YOUR INSTRUCTIONS
Print the data below exactly, but only the lines from the one containing "F -> io E A)" down to the one containing "w' -> Q (Ok ()) w') /\", inclusive.

╭─ RECORD SET

(* ===== verification/JournalIo.v ===== *)
(** The durable journal file under I/O failures.

    Rules for the file system calls, with any of them allowed to fail, and the
    effect of each operation of the journal on the files: the branches that
    succeed, the errors, and what a failure half way leaves behind. *)

From stdpp Require Import gmap strings.
From S2P Require Import Prelude Journal JournalSpec.

Local Open Scope Z_scope.

Module JournalIo.
Import Journal JournalSpec.

(** * Rules *)

Definition wps {E A} (m : io E A) (w : world) (Q : outcome E A -> world -> Prop) : Prop :=
  Q (m w).1 (m w).2.

(** [w] is a later state than [w0], with the files [fs]. *)
Definition after (w0 : world) (fs : gmap PathBuf (list byte)) (w : world) : Prop :=
  files w = fs /\ poisoned w = poisoned w0 /\ (faultless w0 -> faultless w).

Section rules.
Context {E : Type}.

Lemma after_refl w : after w (files w) w.
Proof. done. Qed.

Lemma after_set_files w0 fs fs' w : after w0 fs w -> after w0 fs' (set_files w fs').
Proof. by intros (_ & ? & ?). Qed.

Lemma wps_mono {A} (m : io E A) w (Q Q' : outcome E A -> world -> Prop) :
  wps m w Q -> (forall r w', Q r w' -> Q' r w') -> wps m w Q'.
Proof. unfold wps. auto. Qed.

Lemma wps_ret {A} (a : A) w (Q : outcome E A -> world -> Prop) : Q (Ok a) w -> wps (mret a) w Q.
Proof. done. Qed.

Lemma wps_lift {A} (m : outcome E A) w Q : Q m w -> wps (lift m) w Q.
Proof. done. Qed.

Lemma wps_bind {A B} (m : io E A) (f : A -> io E B) w Q :
  wps m w (fun r w' => match r with
    | Ok a => wps (f a) w' Q | Err e => Q (Err e) w' | Panic => Q Panic w' end) ->
  wps (m ≫= f) w Q.
Proof. unfold wps, mbind, io_bind. by destruct (m w) as [[] w']. Qed.

Lemma wps_map_err {F A} (f : F -> E) (m : io F A) w Q :
  wps m w (fun r w' => Q (map_err f r) w') -> wps (io_map_err f m) w Q.
Proof. unfold wps, io_map_err. by destruct (m w) as [[] w']. Qed.

Lemma wps_catch {F A} (m : io F A) (h : F -> io E A) w Q :
  wps m w (fun r w' => match r with
    | Ok a => Q (Ok a) w' | Err e => wps (h e) w' Q | Panic => Q Panic w' end) ->
  wps (io_catch m h) w Q.
Proof. unfold wps, io_catch. by destruct (m w) as [[] w']. Qed.

Lemma wps_attempt {F A} (m : io F A) w (Q : outcome E (outcome F A) -> world -> Prop) :
  wps m w (fun r w' => match r with Panic => Q Panic w' | _ => Q (Ok r) w' end) ->
  wps (attempt m) w Q.
Proof. unfold wps, attempt. by destruct (m w) as [[] w']. Qed.

Lemma wps_record w0 fs e w (Q : outcome E () -> world -> Prop) :
  after w0 fs w -> (forall w', after w0 fs w' -> Q (Ok ()) w') -> wps (record e) w Q.
Proof. intros Ha HQ. by apply HQ. Qed.
End rules.

Lemma wps_syscall {A} w0 fs onfail f w (Q : outcome ErrorKind A -> world -> Prop) :
  after w0 fs w ->
  (forall w', after w0 fs w' -> wps f w' Q) ->
  (forall n w', after w0 fs w' -> ~ faultless w0 -> Q (Err Other) (onfail n w')) ->
  wps (syscall onfail f) w Q.
Proof.
  unfold wps, syscall, after, faultless. intros (Hf & Hp & Hs) Hok Hfail.
  destruct (script w) as [|[n|] s] eqn:Hscr; simpl.
  - apply Hok. by rewrite Hscr.
  - apply Hfail; simpl; rewrite list.Forall_cons in Hs; naive_solver.
  - apply Hok. simpl. rewrite list.Forall_cons in Hs. naive_solver.
Qed.

Section calls.
Context (w0 : world) (fs : gmap PathBuf (list byte)) (w : world) (Ha : after w0 fs w).

(** A call without effect: it succeeds, or it fails by the script. *)
Definition quiet_post (Q : outcome ErrorKind () -> world -> Prop) : Prop :=
  (forall w', after w0 fs w' -> Q (Ok ()) w') /\
  (forall w', after w0 fs w' -> ~ faultless w0 -> Q (Err Other) w').

Lemma wps_quiet Q : quiet_post Q -> wps (syscall no_effect (fun w => (Ok (), w))) w Q.
Proof. intros [Hok Hf]. apply (wps_syscall w0 fs); [done|exact Hok|intros n; apply Hf]. Qed.

Lemma wps_open_existing p Q :
  (forall w' bytes, after w0 fs w' -> fs !! p = Some bytes -> Q (Ok ()) w') ->
  (forall w', after w0 fs w' -> fs !! p = None -> Q (Err NotFound) w') ->
  (forall w', after w0 fs w' -> ~ faultless w0 -> Q (Err Other) w') ->
  wps (open_existing p) w Q.
Proof.
  intros Hok Hno Hf. apply (wps_syscall w0 fs); [done| |intros n; apply Hf].
  intros w' Ha'. unfold wps. destruct Ha' as (Hw & Ha'). rewrite Hw.
  destruct (fs !! p) eqn:Hp; simpl; [by eapply Hok|by apply Hno].
Qed.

╰─

WRITTEN RESPONSE
Lemma wps_catch {F A} (m : io F A) (h : F -> io E A) w Q :
  wps m w (fun r w' => match r with
    | Ok a => Q (Ok a) w' | Err e => wps (h e) w' Q | Panic => Q Panic w' end) ->
  wps (io_catch m h) w Q.
Proof. unfold wps, io_catch. by destruct (m w) as [[] w']. Qed.

Lemma wps_attempt {F A} (m : io F A) w (Q : outcome E (outcome F A) -> world -> Prop) :
  wps m w (fun r w' => match r with Panic => Q Panic w' | _ => Q (Ok r) w' end) ->
  wps (attempt m) w Q.
Proof. unfold wps, attempt. by destruct (m w) as [[] w']. Qed.

Lemma wps_record w0 fs e w (Q : outcome E () -> world -> Prop) :
  after w0 fs w -> (forall w', after w0 fs w' -> Q (Ok ()) w') -> wps (record e) w Q.
Proof. intros Ha HQ. by apply HQ. Qed.
End rules.

Lemma wps_syscall {A} w0 fs onfail f w (Q : outcome ErrorKind A -> world -> Prop) :
  after w0 fs w ->
  (forall w', after w0 fs w' -> wps f w' Q) ->
  (forall n w', after w0 fs w' -> ~ faultless w0 -> Q (Err Other) (onfail n w')) ->
  wps (syscall onfail f) w Q.
Proof.
  unfold wps, syscall, after, faultless. intros (Hf & Hp & Hs) Hok Hfail.
  destruct (script w) as [|[n|] s] eqn:Hscr; simpl.
  - apply Hok. by rewrite Hscr.
  - apply Hfail; simpl; rewrite list.Forall_cons in Hs; naive_solver.
  - apply Hok. simpl. rewrite list.Forall_cons in Hs. naive_solver.
Qed.

Section calls.
Context (w0 : world) (fs : gmap PathBuf (list byte)) (w : world) (Ha : after w0 fs w).

(** A call without effect: it succeeds, or it fails by the script. *)
Definition quiet_post (Q : outcome ErrorKind () -> world -> Prop) : Prop :=
  (forall w', after w0 fs w' -> Q (Ok ()) w') /\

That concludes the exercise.